MR analysis indicates that the expression of IL6‐AS1 in lung and whole blood was associated with COPD progression. (A) Schematic diagram outlines the steps in the MR analysis between IL6‐AS1 and COPD outcomes (including doctor‐diagnosed COPD, FEV₁, FVC, and FEV₁/FVC). The analysis is based on three assumptions: (1) IVs are associated with the exposure, (2) IVs are not influenced by confounders, and (3) IVs affect the outcome exclusively through the exposure, excluding alternative pathways. (B) Forest plot of SMR results of IL6‐AS1 in lung and whole blood with doctor diagnosis COPD, FEV₁, FVC and FEV₁/FVC. (C and D) Forest plots display two‐sample MR analyses of IL6‐AS1 expression in the lung (C) and whole blood (D) with COPD outcomes after adjusting for the effects of SNPs on other cell types. Effect sizes (beta, 95% CI) are shown as standard deviation changes in COPD outcomes per standard deviation increase in IL6‐AS1 expression.

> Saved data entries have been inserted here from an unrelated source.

(** * Cretonne meta DSL: target ISA definitions (lib/cretonne/meta/cdsl/isa.py)

    A shallow embedding of [TargetISA], [CPUMode], [EncRecipe] and [Encoding].
    The Python objects that are shared by reference and mutated in place
    (recipes, predicates, register classes, ...) live in an explicit store,
    keyed by object reference; methods are computations in a small
    state-and-exception monad over that store. *)

From stdpp Require Import gmap strings list fin_maps.
From Stdlib Require Import ZArith Lia.

#[local] Open Scope Z_scope.

(** Object references.  A [set()] of objects without [__eq__]/[__hash__]
    compares members by identity, i.e. by reference. *)
Abbreviation ref := nat.

(** ** Collaborators consumed by isa.py *)

Module InstructionFormat.
Record t := mk {
  name : string;
  has_value_list : bool;
  num_value_operands : Z;
}.
#[global] Instance eq_dec : EqDecision t.
Proof. solve_decision. Defined.
End InstructionFormat.

Module Instruction.
Record t := mk {
  name : string;
  format : InstructionFormat.t;
  is_branch : bool;
}.
End Instruction.

(** Concrete value types bound to type variables ([ValueType]). *)
Abbreviation ValueType := string.

(** The context in which a predicate can be evaluated: an instruction format
    (instruction predicates) or a settings group (ISA predicates). *)
Inductive PredContext :=
| CtxFormat (f : InstructionFormat.t)
| CtxSettings (group : string).

#[global] Instance PredContext_eq_dec : EqDecision PredContext.
Proof. solve_decision. Defined.

Inductive PredExpr :=
| PLeaf (descr : string)
| PAnd (parts : list ref).

Module PredNode.
Record t := mk {
  expr : PredExpr;
  context : PredContext;
  number : option nat;
}.
Definition set_number (n : nat) (p : t) : t :=
  mk (expr p) (context p) (Some n).
End PredNode.

Module RegClass.
Record t := mk {
  name : string;
  index : option nat;
}.
Definition set_index (i : nat) (rc : t) : t := mk (name rc) (Some i).
End RegClass.

Module RegBank.
Record t := mk {
  name : string;
  classes : list ref;
}.
End RegBank.

Module SettingGroup.
Record t := mk {
  name : string;
  predicate_number : list (ref * nat);
}.
End SettingGroup.

(** [OperandConstraint = Union[RegClass, Register, int]]; [COther] stands for
    any object of another class that a caller may pass. *)
Inductive OperandConstraint :=
| CInt (c : Z)
| CRegClass (rc : ref)
| CRegister (bank : ref) (unit : Z)
| COther (descr : string).

(** [ConstraintSeq]: a single constraint or a tuple of them. *)
Inductive ConstraintSeq :=
| SeqSingle (c : OperandConstraint)
| SeqTuple (cs : list OperandConstraint).

(** ** The classes of isa.py *)

Module EncRecipe.
Record t := mk {
  name : string;
  format : InstructionFormat.t;
  size : Z;
  branch_range : option (list Z);
  instp : option ref;
  isap : option ref;
  number : option nat;
  ins : list OperandConstraint;
  outs : list OperandConstraint;
}.
Definition set_number (n : nat) (r : t) : t :=
  mk (name r) (format r) (size r) (branch_range r) (instp r) (isap r)
     (Some n) (ins r) (outs r).
End EncRecipe.

Module Encoding.
Record t := mk {
  cpumode : ref;
  inst : Instruction.t;
  typevars : list ValueType;
  recipe : ref;
  encbits : Z;
  instp : option ref;
  isap : option ref;
}.
End Encoding.

Module CPUMode.
Record t := mk {
  name : string;
  isa : ref;
  encodings : list Encoding.t;
}.
Definition append_encoding (e : Encoding.t) (m : t) : t :=
  mk (name m) (isa m) (encodings m ++ [e]).
End CPUMode.

(** [all_recipes] and [all_instps] are not set by [__init__]: the attributes
    exist only once [finish] has run ([None] = attribute absent). *)
Module TargetISA.
Record t := mk {
  name : string;
  settings : option SettingGroup.t;
  instruction_groups : list string;
  cpumodes : list ref;
  regbanks : list ref;
  all_recipes : option (list ref);
  all_instps : option (list ref);
}.
Definition set_settings (s : option SettingGroup.t) (i : t) : t :=
  mk (name i) s (instruction_groups i) (cpumodes i) (regbanks i)
     (all_recipes i) (all_instps i).
Definition set_cpumodes (l : list ref) (i : t) : t :=
  mk (name i) (settings i) (instruction_groups i) l (regbanks i)
     (all_recipes i) (all_instps i).
Definition set_all_recipes (l : option (list ref)) (i : t) : t :=
  mk (name i) (settings i) (instruction_groups i) (cpumodes i) (regbanks i)
     l (all_instps i).
Definition set_all_instps (l : option (list ref)) (i : t) : t :=
  mk (name i) (settings i) (instruction_groups i) (cpumodes i) (regbanks i)
     (all_recipes i) l.
End TargetISA.

(** ** The object store *)

Record World := mkWorld {
  isas : gmap ref TargetISA.t;
  modes : gmap ref CPUMode.t;
  recipes : gmap ref EncRecipe.t;
  preds : gmap ref PredNode.t;
  banks : gmap ref RegBank.t;
  regclasses : gmap ref RegClass.t;
}.

Definition upd_isas (f : gmap ref TargetISA.t → gmap ref TargetISA.t)
    (w : World) : World :=
  mkWorld (f (isas w)) (modes w) (recipes w) (preds w) (banks w) (regclasses w).
Definition upd_modes (f : gmap ref CPUMode.t → gmap ref CPUMode.t)
    (w : World) : World :=
  mkWorld (isas w) (f (modes w)) (recipes w) (preds w) (banks w) (regclasses w).
Definition upd_recipes (f : gmap ref EncRecipe.t → gmap ref EncRecipe.t)
    (w : World) : World :=
  mkWorld (isas w) (modes w) (f (recipes w)) (preds w) (banks w) (regclasses w).
Definition upd_preds (f : gmap ref PredNode.t → gmap ref PredNode.t)
    (w : World) : World :=
  mkWorld (isas w) (modes w) (recipes w) (f (preds w)) (banks w) (regclasses w).
Definition upd_regclasses (f : gmap ref RegClass.t → gmap ref RegClass.t)
    (w : World) : World :=
  mkWorld (isas w) (modes w) (recipes w) (preds w) (banks w) (f (regclasses w)).

(** ** Exceptions

    Every check in isa.py is an [assert]; the constructor of [assertion]
    records which one fired, under the name the error taxonomy gives it.
    [AttributeError] is what Python raises when an attribute is read from an
    object that lacks it ([None.number_predicate], or a reference that
    denotes no object of the expected class). *)
Inductive assertion :=
| SizeError              (* assert size >= 0 *)
| PredicateContextError  (* assert instp.predicate_context() == format *)
| ArityError             (* assert len(self.ins) == format.num_value_operands *)
| ConstraintError        (* the asserts of _verify_constraints *)
| NotFullyBound          (* raised by inst.fully_bound() *)
| NotACPUMode            (* assert isinstance(cpumode, CPUMode) *)
| NotAnEncRecipe         (* assert isinstance(recipe, EncRecipe) *)
| FormatMismatchError    (* assert self.inst.format == recipe.format *)
| BranchRangeError.      (* assert recipe.branch_range *)

Inductive exn :=
| AssertionError (a : assertion)
| AttributeError (attr : string).

(** ** State-and-exception monad *)

Definition M (A : Type) : Type := World → exn + (A * World).

#[global] Instance M_ret : MRet M := λ A a w, inr (a, w).
#[global] Instance M_bind : MBind M := λ A B k m w,
  match m w with
  | inl e => inl e
  | inr (a, w') => k a w'
  end.

Definition raise {A} (e : exn) : M A := λ _, inl e.
Definition get_world : M World := λ w, inr (w, w).
Definition modify (f : World → World) : M unit := λ w, inr (tt, f w).
Definition assert_ (b : bool) (a : assertion) : M unit :=
  if b then mret tt else raise (AssertionError a).

(** Reading an attribute through a reference. *)
Definition getattr {O A} (store : World → gmap ref O) (proj : O → A)
    (attr : string) (r : ref) : M A := λ w,
  match store w !! r with
  | Some o => inr (proj o, w)
  | None => inl (AttributeError attr)
  end.

(** A Python [for] loop whose body updates local variables [B]. *)
Fixpoint foldM {A B} (body : B → A → M B) (b : B) (l : list A) : M B :=
  match l with
  | [] => mret b
  | x :: l => b' ← body b x; foldM body b' l
  end.

(** [for x in l: body], no local variable carried. *)
Definition forM_ {A} (l : list A) (body : A → M unit) : M unit :=
  foldM (λ _ x, body x) tt l.

(** ** Predicates (cdsl/predicates.py, consumed) *)

(** Modelled from the spec: [And.combine] of predicates.py, which is not part
    of isa.py.  AND with an absent predicate returns the other operand
    unchanged (no object is created); AND of two present predicates is a new
    conjunction node over the two, not yet numbered.  The new node is
    evaluated in the context of its first part. *)
Definition And_combine (a b : option ref) : M (option ref) :=
  match a, b with
  | None, None => mret None
  | Some p, None => mret (Some p)
  | None, Some q => mret (Some q)
  | Some p, Some q =>
      ctx ← getattr preds PredNode.context "predicate_context" p;
      w ← get_world;
      let r := fresh (dom (preds w)) in
      modify (upd_preds <[r := PredNode.mk (PAnd [p; q]) ctx None]>) ;;
      mret (Some r)
  end.

(** ** Settings (cdsl/settings.py, consumed) *)

(** Modelled from the spec: [SettingGroup.number_predicate] of settings.py,
    which is not part of isa.py.  It registers an ISA predicate with the
    settings group so that it has a bit position there; registering a
    predicate that is registered already changes nothing. *)
Definition number_predicate (pred : ref) (s : SettingGroup.t) : SettingGroup.t :=
  let tbl := SettingGroup.predicate_number s in
  if decide (pred ∈ tbl.*1) then s
  else SettingGroup.mk (SettingGroup.name s) (tbl ++ [(pred, length tbl)]).

(** [self.settings.number_predicate(pred)]: [self.settings] is [None] until
    the ISA definition assigns a settings group. *)
Definition settings_number_predicate (self pred : ref) : M unit :=
  settings ← getattr isas TargetISA.settings "settings" self;
  match settings with
  | None => raise (AttributeError "number_predicate")
  | Some s =>
      modify (upd_isas
        (alter (TargetISA.set_settings (Some (number_predicate pred s))) self))
  end.

(** ** Register banks (cdsl/registers.py, consumed) *)

(** [rc.index = i]. *)
Definition set_regclass_index (rc : ref) (i : nat) : M unit :=
  modify (upd_regclasses (alter (RegClass.set_index i) rc)).

(** Modelled from the spec: [RegBank.finish_regclasses] of registers.py,
    which is not part of isa.py.  It assigns the classes of the bank, in the
    order of [bank.classes], the contiguous block of indices that starts at
    [first_index]. *)
Definition finish_regclasses (bank : ref) (first_index : nat) : M unit :=
  classes ← getattr banks RegBank.classes "classes" bank;
  _ ← foldM (λ idx rc,
        set_regclass_index rc (idx + first_index) ;;
        mret (S idx)) 0%nat classes;
  mret tt.

(** ** class TargetISA *)

(** [recipe.number = n]. *)
Definition set_recipe_number (recipe : ref) (n : nat) : M unit :=
  modify (upd_recipes (alter (EncRecipe.set_number n) recipe)).

(** [instp.number = n]. *)
Definition set_pred_number (instp : ref) (n : nat) : M unit :=
  modify (upd_preds (alter (PredNode.set_number n) instp)).

(** [self.all_recipes.append(recipe)]. *)
Definition all_recipes_append (self recipe : ref) : M unit :=
  modify (upd_isas (alter (λ i,
    TargetISA.set_all_recipes ((.++ [recipe]) <$> TargetISA.all_recipes i) i)
    self)).

(** [self.all_instps.append(instp)]. *)
Definition all_instps_append (self instp : ref) : M unit :=
  modify (upd_isas (alter (λ i,
    TargetISA.set_all_instps ((.++ [instp]) <$> TargetISA.all_instps i) i)
    self)).

(** Collect and number all encoding recipes in use. *)
Definition _collect_encoding_recipes (self : ref) : M unit :=
  modify (upd_isas (alter (TargetISA.set_all_recipes (Some [])) self)) ;;
  let rcps : gset ref := ∅ in
  cpumodes ← getattr isas TargetISA.cpumodes "cpumodes" self;
  _ ← foldM (λ rcps cpumode,
        encodings ← getattr modes CPUMode.encodings "encodings" cpumode;
        foldM (λ (rcps : gset ref) enc,
          let recipe := Encoding.recipe enc in
          if decide (recipe ∈ rcps) then mret rcps
          else
            set_recipe_number recipe (size rcps) ;;
            let rcps := rcps ∪ {[recipe]} in
            all_recipes_append self recipe ;;
            mret rcps) rcps encodings) rcps cpumodes;
  mret tt.

(** Collect and number all predicates in use: sets [instp.number] for all
    used instruction predicates and places them in [self.all_instps] in
    numerical order; ensures that all ISA predicates have an assigned bit
    number in [self.settings].  In [if instp] and [if enc.isap], a predicate
    object is true and [None] is false. *)
Definition _collect_predicates (self : ref) : M unit :=
  modify (upd_isas (alter (TargetISA.set_all_instps (Some [])) self)) ;;
  let instps : gset ref := ∅ in
  cpumodes ← getattr isas TargetISA.cpumodes "cpumodes" self;
  _ ← foldM (λ instps cpumode,
        encodings ← getattr modes CPUMode.encodings "encodings" cpumode;
        foldM (λ (instps : gset ref) enc,
          instps ← match Encoding.instp enc with
                   | Some instp =>
                       if decide (instp ∈ instps) then mret instps
                       else
                         set_pred_number instp (size instps) ;;
                         let instps := instps ∪ {[instp]} in
                         all_instps_append self instp ;;
                         mret instps
                   | None => mret instps
                   end;
          match Encoding.isap enc with
          | Some isap => settings_number_predicate self isap
          | None => mret tt
          end ;;
          mret instps) instps encodings) instps cpumodes;
  mret tt.

(** Collect and number register classes. *)
Definition _collect_regclasses (self : ref) : M unit :=
  let rc_index := 0%nat in
  regbanks ← getattr isas TargetISA.regbanks "regbanks" self;
  _ ← foldM (λ rc_index bank,
        finish_regclasses bank rc_index ;;
        classes ← getattr banks RegBank.classes "classes" bank;
        mret (rc_index + length classes)%nat) rc_index regbanks;
  mret tt.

The points represent effect size estimates, and the whiskers indicate 95% confidence intervals (CIs). (E) Correlation analysis of allelic and replacement bases at rs2069832 with IL6‐AS1 expression in the lung and whole blood, based on data from the GTEx database. (F) Chromatin locations of rs1474348 and rs2069832, along with histone modification levels (H3K27ac, H3K4me3, and H3K4me1) at the IL6‐AS1 gene locus, referenced through the UCSC database. (G) Correlation analysis between IL6‐AS1 and transcription factors ELF1, EHF, FEV, RFX5, SPI1, and NR3C1 in healthy controls and COPD patients, based on the GSE76925 dataset. (H) The schematic representation suggests that fibroblast‐derived IL6‐AS1, transported via exosomes, interacts with the S100A9 protein, stabilizing it and promoting its binding to the TLR4/AGER receptor on macrophages. This interaction activates the TLR4/AGER‐mediated NF‐κB pathway, increasing the expression of downstream inflammatory factors in macrophages. Data are presented as mean ± SD. p Values in charts were determined by one‐way ANOVA Bonferroni's multiple comparisons test (E) and Pearson correlation two‐tailed (G).